Saved entries:

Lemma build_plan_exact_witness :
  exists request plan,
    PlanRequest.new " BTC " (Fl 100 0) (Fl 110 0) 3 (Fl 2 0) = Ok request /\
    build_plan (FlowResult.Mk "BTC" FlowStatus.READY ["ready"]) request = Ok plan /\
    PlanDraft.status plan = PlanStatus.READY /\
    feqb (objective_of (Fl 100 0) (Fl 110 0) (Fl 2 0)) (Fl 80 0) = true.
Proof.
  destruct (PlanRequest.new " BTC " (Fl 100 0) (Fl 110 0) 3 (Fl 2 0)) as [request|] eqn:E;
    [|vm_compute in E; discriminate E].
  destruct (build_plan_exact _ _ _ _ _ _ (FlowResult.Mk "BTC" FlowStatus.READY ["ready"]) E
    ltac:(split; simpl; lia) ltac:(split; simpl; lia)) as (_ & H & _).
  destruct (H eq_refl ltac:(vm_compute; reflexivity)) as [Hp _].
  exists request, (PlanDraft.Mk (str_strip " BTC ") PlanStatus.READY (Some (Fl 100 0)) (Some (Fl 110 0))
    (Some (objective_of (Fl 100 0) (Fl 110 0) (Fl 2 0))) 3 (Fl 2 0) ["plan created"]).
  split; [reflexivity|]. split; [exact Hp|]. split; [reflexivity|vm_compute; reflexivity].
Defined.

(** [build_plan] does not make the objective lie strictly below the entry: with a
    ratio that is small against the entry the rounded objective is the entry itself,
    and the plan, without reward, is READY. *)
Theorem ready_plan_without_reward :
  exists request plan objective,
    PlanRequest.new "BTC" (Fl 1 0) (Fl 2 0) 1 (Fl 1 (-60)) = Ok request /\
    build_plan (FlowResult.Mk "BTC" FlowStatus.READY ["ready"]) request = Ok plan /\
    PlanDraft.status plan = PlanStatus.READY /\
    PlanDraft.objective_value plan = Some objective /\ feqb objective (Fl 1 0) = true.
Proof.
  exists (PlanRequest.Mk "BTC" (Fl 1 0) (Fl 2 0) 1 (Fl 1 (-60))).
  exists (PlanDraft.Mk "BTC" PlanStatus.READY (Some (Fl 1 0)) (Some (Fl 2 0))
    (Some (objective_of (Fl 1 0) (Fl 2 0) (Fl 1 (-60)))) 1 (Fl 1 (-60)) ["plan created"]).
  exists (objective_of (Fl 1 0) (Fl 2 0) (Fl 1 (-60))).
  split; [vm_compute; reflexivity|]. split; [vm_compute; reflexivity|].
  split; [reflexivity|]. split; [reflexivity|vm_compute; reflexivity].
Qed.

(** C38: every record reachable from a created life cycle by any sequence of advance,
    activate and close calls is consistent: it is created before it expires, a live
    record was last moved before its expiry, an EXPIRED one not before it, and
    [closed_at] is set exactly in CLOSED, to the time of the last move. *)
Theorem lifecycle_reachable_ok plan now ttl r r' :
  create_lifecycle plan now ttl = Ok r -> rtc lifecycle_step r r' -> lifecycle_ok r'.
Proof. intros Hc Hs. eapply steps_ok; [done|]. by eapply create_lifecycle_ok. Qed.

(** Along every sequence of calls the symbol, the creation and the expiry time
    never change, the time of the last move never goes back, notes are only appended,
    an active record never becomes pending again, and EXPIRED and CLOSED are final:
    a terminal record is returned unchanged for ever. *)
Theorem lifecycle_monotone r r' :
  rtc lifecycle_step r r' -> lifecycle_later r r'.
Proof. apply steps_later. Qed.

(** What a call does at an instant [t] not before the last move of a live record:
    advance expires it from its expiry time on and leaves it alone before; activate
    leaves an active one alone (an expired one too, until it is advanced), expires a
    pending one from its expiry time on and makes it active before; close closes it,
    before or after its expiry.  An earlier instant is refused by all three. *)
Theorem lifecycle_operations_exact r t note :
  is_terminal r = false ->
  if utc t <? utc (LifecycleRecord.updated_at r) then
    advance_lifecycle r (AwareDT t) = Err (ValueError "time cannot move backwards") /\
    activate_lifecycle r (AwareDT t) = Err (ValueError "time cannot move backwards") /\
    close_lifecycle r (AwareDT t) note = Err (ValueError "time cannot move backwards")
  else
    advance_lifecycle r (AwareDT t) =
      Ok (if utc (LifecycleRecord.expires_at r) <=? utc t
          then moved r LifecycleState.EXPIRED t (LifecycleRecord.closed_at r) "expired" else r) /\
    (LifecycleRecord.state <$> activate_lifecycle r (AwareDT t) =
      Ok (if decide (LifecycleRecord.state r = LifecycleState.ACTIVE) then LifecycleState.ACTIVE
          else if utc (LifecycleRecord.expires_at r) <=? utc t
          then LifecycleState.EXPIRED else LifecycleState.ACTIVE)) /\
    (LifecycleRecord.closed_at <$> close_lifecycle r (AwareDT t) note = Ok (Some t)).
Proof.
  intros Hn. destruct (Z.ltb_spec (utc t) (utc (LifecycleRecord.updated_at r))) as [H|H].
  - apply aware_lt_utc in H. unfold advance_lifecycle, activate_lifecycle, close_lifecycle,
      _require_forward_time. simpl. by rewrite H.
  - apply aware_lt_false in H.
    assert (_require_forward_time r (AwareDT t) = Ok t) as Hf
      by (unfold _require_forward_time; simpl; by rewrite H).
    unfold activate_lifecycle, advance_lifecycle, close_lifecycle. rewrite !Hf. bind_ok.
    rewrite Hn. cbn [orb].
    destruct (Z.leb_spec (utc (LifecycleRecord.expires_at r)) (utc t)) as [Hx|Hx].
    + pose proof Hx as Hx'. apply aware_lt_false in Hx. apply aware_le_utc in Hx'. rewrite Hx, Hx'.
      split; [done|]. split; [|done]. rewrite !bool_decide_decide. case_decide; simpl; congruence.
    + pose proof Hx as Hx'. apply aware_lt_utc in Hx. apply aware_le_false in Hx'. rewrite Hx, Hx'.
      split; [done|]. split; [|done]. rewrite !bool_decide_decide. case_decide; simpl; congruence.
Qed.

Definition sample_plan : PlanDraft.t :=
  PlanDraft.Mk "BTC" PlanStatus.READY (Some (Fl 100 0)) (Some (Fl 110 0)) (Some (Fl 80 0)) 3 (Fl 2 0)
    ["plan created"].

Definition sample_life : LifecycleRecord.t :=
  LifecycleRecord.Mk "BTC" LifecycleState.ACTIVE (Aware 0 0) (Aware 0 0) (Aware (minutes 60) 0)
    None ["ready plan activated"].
==
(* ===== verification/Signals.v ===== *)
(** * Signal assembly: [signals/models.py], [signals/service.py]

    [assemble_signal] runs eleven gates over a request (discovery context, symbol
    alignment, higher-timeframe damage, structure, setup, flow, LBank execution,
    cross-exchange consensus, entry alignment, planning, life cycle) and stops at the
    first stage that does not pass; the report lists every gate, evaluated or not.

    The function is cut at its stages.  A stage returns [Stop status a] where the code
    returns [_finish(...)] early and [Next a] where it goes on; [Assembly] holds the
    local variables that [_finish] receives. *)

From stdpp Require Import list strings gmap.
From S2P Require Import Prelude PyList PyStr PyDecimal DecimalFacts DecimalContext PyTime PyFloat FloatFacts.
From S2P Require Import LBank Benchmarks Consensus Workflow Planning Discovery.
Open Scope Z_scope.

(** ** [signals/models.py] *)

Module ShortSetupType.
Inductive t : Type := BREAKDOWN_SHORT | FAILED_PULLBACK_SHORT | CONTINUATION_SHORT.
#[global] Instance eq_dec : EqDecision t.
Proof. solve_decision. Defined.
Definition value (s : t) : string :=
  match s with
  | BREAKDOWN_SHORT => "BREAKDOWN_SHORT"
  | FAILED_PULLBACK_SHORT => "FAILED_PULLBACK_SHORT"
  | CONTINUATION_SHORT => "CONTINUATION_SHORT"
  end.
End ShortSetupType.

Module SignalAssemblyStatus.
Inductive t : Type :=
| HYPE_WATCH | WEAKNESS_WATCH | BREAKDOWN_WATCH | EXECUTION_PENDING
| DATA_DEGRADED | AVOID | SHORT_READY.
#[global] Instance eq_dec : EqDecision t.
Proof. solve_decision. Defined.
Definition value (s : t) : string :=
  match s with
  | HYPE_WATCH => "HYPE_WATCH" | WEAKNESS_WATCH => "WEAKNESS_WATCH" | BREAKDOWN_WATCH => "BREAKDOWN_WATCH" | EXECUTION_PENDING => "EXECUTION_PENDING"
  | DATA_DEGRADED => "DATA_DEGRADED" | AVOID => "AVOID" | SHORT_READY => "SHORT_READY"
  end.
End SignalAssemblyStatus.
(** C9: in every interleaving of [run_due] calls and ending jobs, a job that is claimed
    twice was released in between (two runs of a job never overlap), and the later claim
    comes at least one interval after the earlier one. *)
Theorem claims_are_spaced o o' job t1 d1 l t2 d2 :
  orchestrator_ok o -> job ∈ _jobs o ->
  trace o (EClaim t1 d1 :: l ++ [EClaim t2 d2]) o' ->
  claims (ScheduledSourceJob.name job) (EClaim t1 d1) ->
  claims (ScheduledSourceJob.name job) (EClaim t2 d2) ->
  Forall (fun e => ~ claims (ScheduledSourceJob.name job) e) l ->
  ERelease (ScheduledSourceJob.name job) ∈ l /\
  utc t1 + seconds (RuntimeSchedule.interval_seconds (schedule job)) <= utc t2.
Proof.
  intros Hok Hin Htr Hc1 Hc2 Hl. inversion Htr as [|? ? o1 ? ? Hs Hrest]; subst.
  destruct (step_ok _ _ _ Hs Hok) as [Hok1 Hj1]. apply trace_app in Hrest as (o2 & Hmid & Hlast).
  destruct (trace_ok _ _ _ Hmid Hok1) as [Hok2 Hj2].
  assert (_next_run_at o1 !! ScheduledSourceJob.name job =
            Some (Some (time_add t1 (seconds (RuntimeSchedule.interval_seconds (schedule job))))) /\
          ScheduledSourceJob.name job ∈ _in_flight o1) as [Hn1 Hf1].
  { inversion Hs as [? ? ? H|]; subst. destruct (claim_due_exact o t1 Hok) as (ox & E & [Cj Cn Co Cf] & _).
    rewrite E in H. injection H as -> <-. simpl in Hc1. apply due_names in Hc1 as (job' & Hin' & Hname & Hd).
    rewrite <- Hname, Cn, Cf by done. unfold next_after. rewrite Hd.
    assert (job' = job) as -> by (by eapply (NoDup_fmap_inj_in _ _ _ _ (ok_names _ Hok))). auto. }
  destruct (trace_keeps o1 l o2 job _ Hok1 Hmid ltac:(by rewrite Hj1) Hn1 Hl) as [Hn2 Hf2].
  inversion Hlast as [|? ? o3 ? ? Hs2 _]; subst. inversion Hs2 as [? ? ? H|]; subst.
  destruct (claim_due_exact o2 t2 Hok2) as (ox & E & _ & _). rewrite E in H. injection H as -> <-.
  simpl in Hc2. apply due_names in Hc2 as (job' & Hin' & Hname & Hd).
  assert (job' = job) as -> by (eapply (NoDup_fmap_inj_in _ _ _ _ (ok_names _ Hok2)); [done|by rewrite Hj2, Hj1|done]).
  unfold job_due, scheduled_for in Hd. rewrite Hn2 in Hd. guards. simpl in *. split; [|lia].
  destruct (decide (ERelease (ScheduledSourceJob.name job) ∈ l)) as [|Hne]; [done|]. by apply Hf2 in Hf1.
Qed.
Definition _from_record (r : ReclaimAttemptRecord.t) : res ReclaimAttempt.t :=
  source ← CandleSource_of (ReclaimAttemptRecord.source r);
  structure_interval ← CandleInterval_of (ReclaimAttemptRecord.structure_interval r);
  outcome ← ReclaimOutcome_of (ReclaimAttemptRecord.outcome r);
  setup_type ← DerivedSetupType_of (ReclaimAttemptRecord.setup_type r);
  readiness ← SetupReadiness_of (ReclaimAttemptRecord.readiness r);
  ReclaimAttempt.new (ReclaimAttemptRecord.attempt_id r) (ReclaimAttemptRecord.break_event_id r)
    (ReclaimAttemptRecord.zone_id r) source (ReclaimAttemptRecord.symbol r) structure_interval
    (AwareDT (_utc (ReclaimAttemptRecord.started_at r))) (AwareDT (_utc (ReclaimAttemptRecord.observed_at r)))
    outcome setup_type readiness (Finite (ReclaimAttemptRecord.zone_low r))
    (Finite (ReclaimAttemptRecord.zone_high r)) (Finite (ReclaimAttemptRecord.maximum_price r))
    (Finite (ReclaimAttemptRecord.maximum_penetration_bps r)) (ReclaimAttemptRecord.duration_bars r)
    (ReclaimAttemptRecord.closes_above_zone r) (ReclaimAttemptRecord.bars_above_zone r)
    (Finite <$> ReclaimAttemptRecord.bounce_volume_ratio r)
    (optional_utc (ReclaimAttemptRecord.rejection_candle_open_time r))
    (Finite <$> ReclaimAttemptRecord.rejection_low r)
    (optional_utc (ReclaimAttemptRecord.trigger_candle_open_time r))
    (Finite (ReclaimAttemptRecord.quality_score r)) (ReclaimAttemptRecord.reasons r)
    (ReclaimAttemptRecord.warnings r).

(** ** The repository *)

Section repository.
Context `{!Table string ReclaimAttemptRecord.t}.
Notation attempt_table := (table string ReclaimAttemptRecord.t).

§ **Assigned task**
Check each line of the entries above for the string "sequence", and return those that contain it.

§ **Result below**
(** C38: every record reachable from a created life cycle by any sequence of advance,
(** Along every sequence of calls the symbol, the creation and the expiry time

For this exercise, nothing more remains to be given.